(* ===== verification/EaaSpec.v ===== *)
(** * Edge Application Agent: its abstract state

    The abstract state of the agent is the relation between consumers,
    notifications and targets (a namespace, or one of its services) and the
    registered services; this file says what each request does to it, and that
    the table of subscriptions computed by the operations implements the
    relation. *)

From S2P Require Import Prelude Strconv Http Eaa EaaFacts EaaInv.
From stdpp Require Import prelude gmap strings.
From Stdlib Require Import ZArith Ascii.

Local Open Scope Z_scope.

(** ** The abstract state *)

(** [subscribed m who key tgt]: [who] is a subscriber of the notification
    [key] of the whole namespace ([tgt = None]) or of one service. *)
Definition subscribed (m : table) (who : string) (key : UniqueNotif) (tgt : option string) : Prop :=
  ∃ s, m !! key = Some s ∧
    match tgt with
    | None => who ∈ namespaceSubscriptions s
    | Some id => ∃ l, serviceSubscriptions s !! id = Some l ∧ who ∈ l
    end.

(** What a request of [name] does to that relation. *)
Definition subscribed_spec (name : string) (r : eaaRequest)
    (V : string → UniqueNotif → option string → Prop) who key tgt : Prop :=
  match r with
  | EaaSubNamespace ns (BodyOf l) =>
      V who key tgt ∨ (who = name ∧ tgt = None ∧ key ∈ notif_key ns <$> l)
  | EaaSubService ns id (BodyOf l) =>
      V who key tgt ∨ (who = name ∧ tgt = Some id ∧ key ∈ notif_key ns <$> l)
  | EaaUnsubNamespace ns (BodyOf l) =>
      V who key tgt ∧ ¬ (who = name ∧ tgt = None ∧ key ∈ notif_key ns <$> l)
  | EaaUnsubService ns id (BodyOf l) =>
      V who key tgt ∧ ¬ (who = name ∧ tgt = Some id ∧ key ∈ notif_key ns <$> l)
  | EaaUnsubAll => V who key tgt ∧ who ≠ name
  | _ => V who key tgt
  end.

(** What a request does to the registered services. *)
Definition services_spec (name : string) (r : eaaRequest) (sv : gmap string Service)
    : gmap string Service :=
  match r with
  | EaaRegister (BodyOf serv) =>
      match CommonNameStringToURN name with
      | (u, None) =>
          <[name := mkService (Some u) (srv_Description serv) (srv_EndpointURI serv)
              (srv_Status serv) (validServiceNotifications <$> srv_Notifications serv)
              (srv_Info serv)]> sv
      | _ => sv
      end
  | EaaDeregister => delete name sv
  | _ => sv
  end.

(** The status of a request; a successful upgrade has no HTTP status. *)
Definition status_spec (name : string) (r : eaaRequest) (sv : gmap string Service) : option Z :=
  match r with
  | EaaDeregister => Some (if bool_decide (is_Some (sv !! name)) then 204 else 404)
  | EaaGetNotifications host => if bool_decide (name = host) then None else Some 401
  | EaaGetServices | EaaGetSubscriptions => Some 200
  | EaaPush (BodyOf _) =>
      match CommonNameStringToURN name with
      | (_, Some _) => Some 401
      | (_, None) => Some (if bool_decide (is_Some (sv !! name)) then 202 else 500)
      end
  | EaaRegister (BodyOf _) =>
      match CommonNameStringToURN name with (_, Some _) => Some 500 | (_, None) => Some 200 end
  | EaaSubNamespace _ (BodyOf _) | EaaSubService _ _ (BodyOf _) => Some 201
  | EaaUnsubAll | EaaUnsubNamespace _ (BodyOf _) | EaaUnsubService _ _ (BodyOf _) => Some 204
  | _ => Some 500
  end.

(** ** The table implements the relation *)

(** The table after a request. *)
Definition table_step (name : string) (r : eaaRequest) (m : table) : table :=
  match r with
  | EaaSubNamespace ns (BodyOf l) => fold_left (ns_add name ns) l m
  | EaaSubService ns id (BodyOf l) => fold_left (srv_add name ns id) l m
  | EaaUnsubNamespace ns (BodyOf l) => fold_left (ns_del name ns) l m
  | EaaUnsubService ns id (BodyOf l) => fold_left (srv_del name ns id) l m
  | EaaUnsubAll => entry_without name <$> m
  | _ => m
  end.

Section table.
Implicit Types (m : table) (who name ns id : string) (key : UniqueNotif).

Lemma fold_adds {A} (f : table → A → table) (V : table → Prop) (P : A → Prop) l m :
  (∀ m n, V (f m n) ↔ V m ∨ P n) →
  V (fold_left f l m) ↔ V m ∨ ∃ n, n ∈ l ∧ P n.
Proof.
  intros Hf. revert m. induction l as [|n l IH]; intros m; simpl.
  { split; [by left|intros [?|(? & Hn & _)]; [done|by apply not_elem_of_nil in Hn]]. }
  rewrite IH, Hf. split.
  - intros [[?|?]|(n' & ? & ?)]; [tauto|right; exists n|right; exists n']; set_solver.
  - intros [?|(n' & [->|?]%elem_of_cons & ?)]; [tauto..|]. right. by exists n'.
Qed.

Lemma fold_dels {A} (f : table → A → table) (V : table → Prop) (P : A → Prop) l m :
  (∀ m n, V (f m n) ↔ V m ∧ ¬ P n) →
  V (fold_left f l m) ↔ V m ∧ ¬ ∃ n, n ∈ l ∧ P n.
Proof.
  intros Hf. revert m. induction l as [|n l IH]; intros m; simpl.
  { split; [|tauto]. intros ?. split; [done|]. intros (? & Hn & _).
    by apply not_elem_of_nil in Hn. }
  rewrite IH, Hf. split.
  - intros [[? ?] Hno]. split; [done|]. intros (n' & [->|?]%elem_of_cons & ?); eauto.
  - intros [? Hno]. split_and!; [done| |].
    + intros ?. apply Hno. exists n. set_solver.
    + intros (n' & ? & ?). apply Hno. exists n'. set_solver.
Qed.

Lemma subscribed_insert m key s who key' tgt :
  subscribed (<[key := s]> m) who key' tgt ↔
  if decide (key = key') then subscribed {[key := s]} who key tgt
  else subscribed m who key' tgt.
Proof.
  unfold subscribed. case_decide as Hk; [subst|].
  - by rewrite lookup_insert_eq, lookup_singleton_eq.
  - by rewrite lookup_insert_ne.
Qed.

Lemma subscribed_at key s who tgt :
  subscribed {[key := s]} who key tgt ↔
  match tgt with
  | None => who ∈ namespaceSubscriptions s
  | Some id => ∃ l, serviceSubscriptions s !! id = Some l ∧ who ∈ l
  end.
Proof.
  unfold subscribed. rewrite lookup_singleton_eq. split; [by intros (? & [= <-] & ?)|eauto].
Qed.

Lemma subscribed_entry m ns n who tgt :
  subscribed m who (notif_key ns n) tgt ↔
  subscribed {[notif_key ns n := entry m (notif_key ns n) n]} who (notif_key ns n) tgt.
Proof.
  rewrite subscribed_at. unfold subscribed, entry.
  destruct (m !! notif_key ns n) as [s|] eqn:Hs; simpl.
  - split; [by intros (? & [= <-] & ?)|eauto].
  - split; [by intros (? & ? & _)|]. destruct tgt.
    + by intros (? & ?%lookup_empty_Some & _).
    + by intros ?%not_elem_of_nil.
Qed.

Lemma subscribed_ns_add name ns m n who key tgt :
  subscribed (ns_add name ns m n) who key tgt ↔
  subscribed m who key tgt ∨ (who = name ∧ tgt = None ∧ key = notif_key ns n).
Proof.
  unfold ns_add. rewrite subscribed_insert. case_decide as Hk; [subst key|].
  - rewrite (subscribed_entry m ns n), !subscribed_at. destruct tgt; simpl.
    + naive_solver.
    + rewrite elem_of_add_name. tauto.
  - split; [tauto|]. intros [?|(_ & _ & ->)]; done.
Qed.

Lemma subscribed_srv_add name ns id m n who key tgt :
  subscribed (srv_add name ns id m n) who key tgt ↔
  subscribed m who key tgt ∨ (who = name ∧ tgt = Some id ∧ key = notif_key ns n).
Proof.
  unfold srv_add. rewrite subscribed_insert. case_decide as Hk; [subst key|].
  2: { split; [tauto|]. intros [?|(_ & _ & ->)]; done. }
  rewrite (subscribed_entry m ns n), !subscribed_at. set (s := entry _ _ _).
  destruct tgt as [id'|]; simpl; [|intuition congruence].
  destruct (decide (id' = id)) as [->|].
  - rewrite lookup_insert_eq. split.
    + intros (? & [= <-] & [->|Hin]%elem_of_add_name); [tauto|]. left.
      destruct (serviceSubscriptions s !! id); [by eexists|by apply not_elem_of_nil in Hin].
    + intros Hor. eexists. split; [done|]. apply elem_of_add_name.
      destruct Hor as [(l & -> & ?)|[-> _]]; tauto.
  - rewrite lookup_insert_ne by done. naive_solver.
Qed.

Lemma subscribed_ns_del name ns m n who key tgt :
  subscribed (ns_del name ns m n) who key tgt ↔
  subscribed m who key tgt ∧ ¬ (who = name ∧ tgt = None ∧ key = notif_key ns n).
Proof.
  unfold ns_del. destruct (m !! notif_key ns n) as [s|] eqn:Hs.
  - rewrite subscribed_insert. case_decide as Hk; [subst key|].
    2: { split; [|tauto]. intros ?. split; [done|]. by intros (_ & _ & ->). }
    rewrite (subscribed_entry m ns n), !subscribed_at. unfold entry. rewrite Hs.
    destruct tgt; simpl; [naive_solver|]. rewrite elem_of_without. tauto.
  - split; [|tauto]. intros Hv. split; [done|]. intros (_ & _ & ->).
    destruct Hv as (? & Hs' & _). by rewrite Hs in Hs'.
Qed.

Lemma subscribed_srv_del name ns id m n who key tgt :
  subscribed (srv_del name ns id m n) who key tgt ↔
  subscribed m who key tgt ∧ ¬ (who = name ∧ tgt = Some id ∧ key = notif_key ns n).
Proof.
  unfold srv_del. destruct (m !! notif_key ns n) as [s|] eqn:Hs.
  2: { split; [|tauto]. intros Hv. split; [done|]. intros (_ & _ & ->).
       destruct Hv as (? & Hs' & _). by rewrite Hs in Hs'. }
  destruct (serviceSubscriptions s !! id) as [l|] eqn:Hl.
  - rewrite subscribed_insert. case_decide as Hk; [subst key|].
    2: { split; [|tauto]. intros ?. split; [done|]. by intros (_ & _ & ->). }
    rewrite (subscribed_entry m ns n), !subscribed_at. unfold entry. rewrite Hs. simpl.
    destruct tgt as [id'|]; simpl; [|naive_solver].
    destruct (decide (id' = id)) as [->|]; [|rewrite lookup_insert_ne by done; naive_solver].
    rewrite lookup_insert_eq, Hl. split.
    + intros (? & [= <-] & [? ?]%elem_of_without). split; [by exists l|tauto].
    + intros [(? & [= <-] & ?) Hno]. eexists. split; [done|]. apply elem_of_without. tauto.
  - split; [|tauto]. intros Hv. split; [done|]. intros (_ & -> & ->).
    destruct Hv as (? & Hs' & ? & Hl' & _). rewrite Hs in Hs'. simplify_eq.
Qed.

Lemma subscribed_without name m who key tgt :
  subscribed (entry_without name <$> m) who key tgt ↔ subscribed m who key tgt ∧ who ≠ name.
Proof.
  unfold subscribed. rewrite lookup_fmap. destruct (m !! key) as [s|]; simpl; [|naive_solver].
  split.
  - intros (? & [= <-] & Hin). destruct tgt as [id|]; simpl in Hin.
    + rewrite lookup_fmap in Hin. destruct Hin as (l & Hl & Hin).
      apply fmap_Some in Hl as (l' & Hl & ->). apply elem_of_without in Hin. naive_solver.
    + apply elem_of_without in Hin. naive_solver.
  - intros [(? & [= <-] & Hin) ?]. eexists. split; [done|]. destruct tgt as [id|]; simpl.
    + destruct Hin as (l & Hl & ?). exists (without name l).
      rewrite lookup_fmap, Hl. split; [done|]. by apply elem_of_without.
    + by apply elem_of_without.
Qed.

Lemma elem_of_keys ns (l : list NotificationDescriptor) key :
  key ∈ notif_key ns <$> l ↔ ∃ n, n ∈ l ∧ key = notif_key ns n.
Proof. rewrite list_elem_of_fmap. naive_solver. Qed.

(** The table implements the relation. *)
Lemma table_step_spec name r m who key tgt :
  subscribed (table_step name r m) who key tgt ↔
  subscribed_spec name r (subscribed m) who key tgt.
Proof.
  destruct r as [| | | |b|b|ns b|ns id b| |ns b|ns id b]; try destruct b; simpl; try done.
  - rewrite elem_of_keys, (fold_adds _ (λ m, subscribed m who key tgt) _ _ _
      (λ m n, subscribed_ns_add name ns m n who key tgt)). naive_solver.
  - rewrite elem_of_keys, (fold_adds _ (λ m, subscribed m who key tgt) _ _ _
      (λ m n, subscribed_srv_add name ns id m n who key tgt)). naive_solver.
  - apply subscribed_without.
  - rewrite elem_of_keys, (fold_dels _ (λ m, subscribed m who key tgt) _ _ _
      (λ m n, subscribed_ns_del name ns m n who key tgt)). naive_solver.
  - rewrite elem_of_keys, (fold_dels _ (λ m, subscribed m who key tgt) _ _ _
      (λ m n, subscribed_srv_del name ns id m n who key tgt)). naive_solver.
Qed.

Lemma table_step_described name r m : described m → described (table_step name r m).
Proof.
  intros Hm. destruct r as [| | | |b|b|ns b|ns id b| |ns b|ns id b]; try destruct b;
    simpl; try done; try (apply fold_left_inv; [|done]; intros).
  - by apply ns_add_described.
  - by apply srv_add_described.
  - by apply entry_without_described.
  - by apply ns_del_described.
  - by apply srv_del_described.
Qed.
End table.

________________________________________

■ **Task to carry out**
Read through the data and copy every line where "EaaUnsubAll" shows up.

■ **Result of the exercise**
  | EaaUnsubAll => V who key tgt ∧ who ≠ name
  | EaaUnsubAll | EaaUnsubNamespace _ (BodyOf _) | EaaUnsubService _ _ (BodyOf _) => Some 204
  | EaaUnsubAll => entry_without name <$> m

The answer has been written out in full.